__What the task asks__
Your answer needs to include each line of the records in which the string "reserved" can be found.

__Data to examine__

===

(* ===== verification/BufferManagerInv.v ===== *)
(** * What the threads of the buffer manager own, and the invariant of all threads

    A thread owns the pages whose words it has locked, and for each of them it knows whether
    the frame has memory and where the page's content is ([hold]).  It also owns memory: what
    it has reserved, what it has freed but not yet subtracted from [usedMemory], and how much
    of its reservation is known to fit into the pool ([loc]).  [pagesOK] relates locked pages
    to their holders and all other pages to their content, [memOK] is the accounting.  Every
    access of [BufferManager] keeps both: one lemma for each access. *)

From S2P Require Import Prelude PageState Concurrent BufferManager.
From stdpp Require Import base list gmap numbers strings.
Local Open Scope Z_scope.
#[local] Opaque getState isDirty versionOf unlock setDirty clearDirty updateStateWithSameVersion resetToEvicted.

Inductive hold : Type :=
| Unfilled                    (** no memory for the frame *)
| Filled                     (** the frame has memory, the content is on disk *)
| Pinned (x : pinned)      (** the content is in the frame *)
| Unlocking (w : Z).       (** the word was read in order to be unlocked *)

Record loc := mkLoc { held : gmap pageId hold; reserved : Z; claimed : Z; granted : Z; owned : Z }.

===

__Response__
    it has reserved, what it has freed but not yet subtracted from [usedMemory], and how much
Record loc := mkLoc { held : gmap pageId hold; reserved : Z; claimed : Z; granted : Z; owned : Z }.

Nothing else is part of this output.